Look through the data below for the line with "- [EventType], [EventTable]: include/linx_event_type.h", and transcribe it exactly together with each line after it up to and including the line with "uthash macros.". Give nothing else.
-- PROVIDED RECORDS follows --
(** * Airtable-connected dynamic form builder: rule engine and sync engine

    A shallow embedding of the conditional-logic engine
    (src/services/conditionalLogic.js), the field mapper
    (airtableService.mapAirtableField, formValidation.js), the webhook
    controller and the webhook sync service, followed by the properties
    the specification states about them. *)

From Stdlib Require Import Floats.PrimFloat Ascii String.
From Stdlib Require Import NArith.
From stdpp Require Import gmap strings list sorting.

Set Warnings "-register-all,-clear-no-such-hyp".
Open Scope string_scope.
Open Scope list_scope.

(** ** Part I. The embedding *)

(** *** JavaScript values

    Answers, condition values and Airtable field values are JSON values.
    Numbers are IEEE-754 doubles, as in the engine. *)

Inductive jsval : Type :=
| JUndefined
| JNull
| JBool (b : bool)
| JNum (x : float)
| JStr (s : string)
| JArr (items : list jsval)
| JObj (props : list (string * jsval)).

(** Language built-ins whose definition belongs to the JavaScript engine and not
    to this repository: loose equality [==], the global [parseFloat] and the
    [ToString] conversion applied by [String.prototype.includes]. *)
Class JsBuiltins := {
  looseEq : jsval -> jsval -> bool;
  parseFloat : jsval -> float;
  toString : jsval -> string
}.

(** [Array.prototype.includes] compares with SameValueZero: primitives by value
    (NaN equals NaN), arrays and objects by reference, so two separately parsed
    JSON structures are never the same value. *)
Definition sameValueZero (a b : jsval) : bool :=
  match a, b with
  | JUndefined, JUndefined => true
  | JNull, JNull => true
  | JBool x, JBool y => Bool.eqb x y
  | JNum x, JNum y => PrimFloat.eqb x y || (PrimFloat.is_nan x && PrimFloat.is_nan y)
  | JStr x, JStr y => String.eqb x y
  | _, _ => false
  end.
(* ===== verification/Prelude.v ===== *)
(** * linx_apd: a model of the program and its theorems

    linx_apd watches the system calls of a Linux machine.  A program in the
    kernel turns every system call into an event, user space enriches the
    event with what /proc and the user data base say, matches it against rules
    written in YAML, and prints an alert for the first rule that holds.  This
    library models the parts of src/ that do this, function by function, and
    proves what makes them correct.

    ** How the parts interact

    - the kernel side: [sys_enter] and [sys_exit] (kernel/ebpf) filter a system
      call and jump to its program in kernel/ebpf/tail_calls, which fills the
      buffer of its CPU ([ringbuf_func.h]) and sends it to a ring;
    - [main] (userspace/linx_apd) parses the arguments, loads the
      configuration, opens the log, registers the fields of the structures
      rules can name, starts the process cache, loads the rules, and starts
      the engine (userspace/linx_engine), which puts the programs in place;
    - the event loop takes an event from the ring, enriches it
      (userspace/linx_event_rich, with the process cache and the machine's
      users) and matches the rules (userspace/linx_rule_engine);
    - a rule's condition goes through lexer, parser, syntax tree and the
      compiler to matchers; its output through the template compiler; a match
      formats the output and hands it to the alerts, which print from the
      tasks of a thread pool;
    - kernel/kmod is a second way to collect events, with a program of its
      own: probes of a kernel module write the events of the running task into
      a ring per consumer, and the reader (kernel/kmod/user) maps the ring and
      writes a line per event;
    - kernel/ebpf/ebpf and kernel/ebpf/plugin are a third one, for another
      program, Falco: a collector with the arguments of every system call and
      the paths of the open files in its events, and a plugin that starts it,
      hands the events to Falco, prints the fields Falco asks for, and can
      write a line per event into a file.

    ** Files

    Every definition keeps the name of the C function or type it models where
    Rocq allows it; the manifest gives file and lines.

    - [Prelude] (this file): outcomes with undefined behaviour, machine
      integers, hints.  [CString]: the functions of string.h, ctype.h, stdlib.h
      and printf the program calls.  [Memory]: bytes at addresses.
    - [EventType], [EventTable]: include/linx_event_type.h and the table of
      parameters of every event.
    - [Uthash], [HashMap]: the registry of fields, linx_hash_map.c, over the
      uthash macros.
    - [OpType]: rule_engine_match's operator tables.  [Regex]: linx_regex.c.
      [Lexer]: linx_lexer.c.  [Float]: strtof, reading and printing of floats.
      [Ast]: ast_node.c, trees as values; [AstHeap]: the same as blocks, with
      their destructor; [AstPrint]: how the parser prints them.  [Parser]: the condition grammar of
      linx_rule_engine_ast.c.  [Syntax]: a
      grammar of conditions with its printer, and the round trip through the
      parser.
    - [Output]: message templates, output_match_func.c.  [Match]: the matchers
      and their compiler.  [RuleSemantics]: what a condition means, without
      matchers.
    - [Yaml]: linx_yaml over the events of libyaml.  [YamlFree]: freeing its
      trees and its stack.  [ThreadPool]:
      linx_thread_pool.c as a transition system.  [Alert]: linx_alert.c.
      [RuleSet], [RuleLoad]: the set of rules and its loading from files.
      [Release]: what the destructors of rules, templates, messages and tables
      free.
    - [Config]: linx_config.c.  [Log]: linx_log.c.  [Startup]:
      linx_arg_parser.c and the first part of [main].
    - [ProcFs], [ProcessCache]: the readers of /proc and the process cache.
      [MachineStatus]: user and group.  [EventRich]: linx_event_rich.c.
    - [Bpf]: the objects and helpers of the kernel, get_pt_regs.h and
      extract_from_kernel.h.  [Ringbuf]: ringbuf_func.h.  [Programs1] to
      [Programs4]: the 712 programs of the numbered files of tail_calls, one
      definition each.  [Programs]: the programs by name and what holds of
      all of them.  [Engine]: the start of the engine, the two entry programs
      and the delivery of events.
    - [KmodCodes], [KmodEvent]: the event codes, the header of an event, its
      tables and fillers, and the probes of kernel/kmod.  [KmodRing]: the ring
      with its producers and its reader.  [KmodDevice]: open, release, ioctl,
      mmap, the walk over the consumers, and loading the module.  [KmodFiles]:
      several openings of the device by several processes, and the table of
      tracepoints.  [KmodUser]: the reader's log, self test and main function.
    - [Daemon]: [main] from the registry on, the event loop and the release of
      resources.  [Signal]: linx_signal.c.
    - [SyscallTable]: the macro file of the system calls and the table made of
      it.  [CollectorPath], [CollectorRing]: ringbuf_func.h of the collector,
      the walk to the path of a file and the event with its stores.
      [CollectorPrograms1], [CollectorPrograms2]: its 712 programs.
      [Collector]: the programs against the table, and from the registers of a
      call to its printed arguments.
    - [PluginFormat]: linx_event_get.c.  [PluginLog]: linx_log of the plugin.
      [PluginFile], [PluginLine]: linx_event_putfile.c, the mapped file and
      the line.  [PluginConfig]: plugin_config.  [PluginEbpf]: ebpf_user and
      the two entry programs.  [PluginRich]: linx_event_rich.c and the fields.
      [Plugin]: the life of the plugin, from loading to destroying it.  [Xdp]:
      the program for packets.

    ** How state and effects are modelled

    State is passed explicitly: a record per static variable or heap object,
    [option] for a pointer that may be null.  A function that can meet
    undefined behaviour returns an [outcome]: a value with the list of writes
    that went past a block without stopping, or the fault that stops it.
    Shared structures (trees of YAML, matchers, cache blocks, tasks) are
    stores with identifiers, so that aliasing and use after free can be
    stated.  Threads are interleaved steps, each critical section one step.
    Integers have the width of their C type ([wrap], [sext]).  Bytes are
    numbers below 256 and integers lie in memory with the low byte first.

    ** What the theorems show

    The number of a claim is its place in the manifest; in groups:

    - rules: a file of rules is loaded and the first rule whose condition means
      true fires with its text ([RuleLoad.rules_file_first_match]); compiled
      conditions decide what [RuleSemantics] says
      ([RuleSemantics.rule_condition_correct], [Match.str_match_decides]);
      printed conditions parse back and every text is parsed or refused
      ([Syntax.condition_to_ast_print], [Parser.condition_to_ast_total]); the
      lexer stays in its text; templates print their pieces in order and within
      their buffer ([Output.output_format_concat]).
    - events: the programs agree with the event table
      ([Programs.programs_match_table]), stay in their buffers
      ([Programs.programs_fill_event], [Programs.sendto_snaplen_bound]), and
      user space reads back what they stored
      ([Engine.delivered_event_describes]); a call runs its own programs,
      exactly when the configuration says so ([Engine.engine_dispatches]); the
      enrichment fills every field and parameter
      ([EventRich.event_rich_describes]); of the events of one poll only the
      last is handled ([Daemon.event_loop_handles_last]), and its enrichment
      never leaves the event ([Daemon.kernel_events_enriched]).
    - data: the registry and the process cache refine maps
      ([HashMap.hash_map_refines_registry],
      [ProcessCache.process_cache_refines]); a YAML document, a line of
      /proc and a configuration are read back as what they mean, but for paths
      that name an entry within a sequence of a document
      ([Yaml.yaml_load_answers]).
    - memory of conditions: destroying a tree frees no block twice and leaves
      what lies below boolean operators ([AstHeap.ast_destroy_built]).
    - memory of documents and rules: freeing the tree of a document frees every
      block the loader made, once ([YamlFree.yaml_document_freed]); of a message
      template the array and the variables' segments stay
      ([Release.output_match_leaks]).
    - tasks: the thread pool keeps tasks in order and never touches a freed
      one; its destructor ends when every loop that runs has been told to stop
      and waits for ever when one has not
      ([ThreadPool.thread_pool_destroy_terminates]); alerts and log lines come
      out once and in order.
    - the kernel module: under every interleaving of CPUs and reader in which
      no CPU reads a tail that the reader has stored past the end, the ring
      is a queue ([KmodRing.kmod_ring_fifo]) that one CPU at most is in
      ([KmodRing.kmod_ring_exclusive]); a call of [linx_record_event] that
      nobody disturbs appends its event or counts a drop, and the step machine
      is its code ([KmodRing.record_event_solo]); a probe
      reaches every consumer ([KmodDevice.enter_probe_reaches_all]) and the
      log's line says what the task did ([KmodUser.kmod_line_describes]).  Whatever processes do with the device, each
      file is a queue of its own ([KmodFiles.device_refines_queues]).  Two
      requests leave the mutex taken ([KmodDevice.protected_ioctl_deadlocks]),
      and the reader runs off its mapping after 132 events
      ([KmodRing.kmod_reader_leaves_mapping]).
    - the plugin: what a call was made with and who made it is what Falco is
      shown, from the registers over program, ring, batch and field
      ([Plugin.plugin_reports_syscall], [Collector.collected_arguments_printed],
      [SyscallTable.syscall_table_agrees]); a started collector runs the
      programs of the calls of interest that no filter holds back
      ([PluginEbpf.collector_dispatches]); paths have the names of their
      directories, twelve at most ([CollectorPath.file_path_names]); the file
      of events grows by whole lines unless one crosses a window
      ([PluginFile.events_file_appends]) and a line names every field
      ([PluginLine.event_line_written]); documents are read member by member
      ([PluginConfig.open_config_reads], [PluginConfig.init_config_reads]).
      The packet program reads inside its packet and passes all of them
      ([Xdp.xdp_pass_total]).  Null texts shift what follows ([Collector.null_text_shifts]), half of a
      buffer stays unused ([PluginFormat.arguments_fill_half]), and an incomplete
      first document stops the plugin
      ([PluginConfig.incomplete_config_stops]).
    - errors: the places where the code fails are theorems too: which runs of
      events end in an invalid free, which fields of rules are never set,
      what a release reads, what a start without options does.

    ** Fuel and bounds

    A task of the thread pool runs for any number of steps ([Pass]); its bound
    is a parameter of the theorem on the end of the pool.  Loops and recursion
    over a text ([Lexer], [Parser], [Output.compile_loop],
    [ProcFs.status_loop]) have one more than the length of the text as fuel,
    since every pass takes a character at least;
    [Parser.condition_to_ast_total] shows that the parser's is enough for
    every text.  [Memory.load_cstr] has the size of the memory, which bounds a
    string, and [Yaml.path_loop] the length of the path.  All other recursion
    is on the data or on the number of passes the code's own loop makes.

    ** Parameters

    Code that is not under src/ is a parameter with its documented behaviour as
    named hypotheses: PCRE2 ([Regex.Pcre2], [Regex.Pcre2Laws]), cJSON
    ([Config.CJson]), the kernel's helpers ([Bpf.kernel], [Bpf.kernel_ok]),
    libbpf ([Engine.host], [Engine.poll_law], [PluginEbpf.poll_law]), the
    values of a JSON document ([PluginConfig.CJsonValues]), the layout of the
    kernel's objects ([CollectorPath.layout]), Falco's encoding of events (in
    [Plugin]).  Files, /proc, clocks and the data base of users are inputs.  Each theorem with such a hypothesis has an
    example with a concrete instance.

    ** Not modelled

    - linx_event_queue has empty bodies, linx_event_processor is not built and
      calls functions that do not exist (a stray parenthesis in its check of the
      configuration keeps it from being compiled).
    - the files of kernel/ebpf/tail_calls without a number, copies of
      those in kernel/ebpf/ebpf/tail_calls, but for unlink and unlinkat.
    - of the plugin, the types of events and the version of the interface it
      announces, messages to Falco (their pointer is modelled), and the
      printing of libbpf's messages.
    - in kernel/kmod, the probe of task switches, which is empty, two lines of
      debugging output, and [linx_test_txt], which nothing calls.  Its mutex
      is a flag: a call that finds it taken waits for ever, since calls run one
      after another; the probes run on several CPUs only in [KmodRing].
    - in the engine's ringbuf_func.h, the paths of files and descriptors and
      [apply_snaplen], which are not called there, and a null answer of
      [linx_ringbuf_get], whose map has an element per CPU.
    - failures of malloc, strdup and pthread, except where the manifest says
      otherwise; the destructor of the lexer, which frees its one block.
    - src/local_depends (uthash apart), headers generated from a kernel,
      scripts, tests and documents.

    What is left has no body, is not built, or belongs to somebody else: the
    rest of src/ that runs is modelled. *)
From stdpp Require Export base numbers gmap strings list fin_maps relations.
From Stdlib Require Export ZArith Lia.

Declare Scope linx_scope.
Delimit Scope linx_scope with linx.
-- PROVIDED RECORDS concluded --
- YOUR SOLUTION -
    - [EventType], [EventTable]: include/linx_event_type.h and the table of
      parameters of every event.
    - [Uthash], [HashMap]: the registry of fields, linx_hash_map.c, over the
      uthash macros.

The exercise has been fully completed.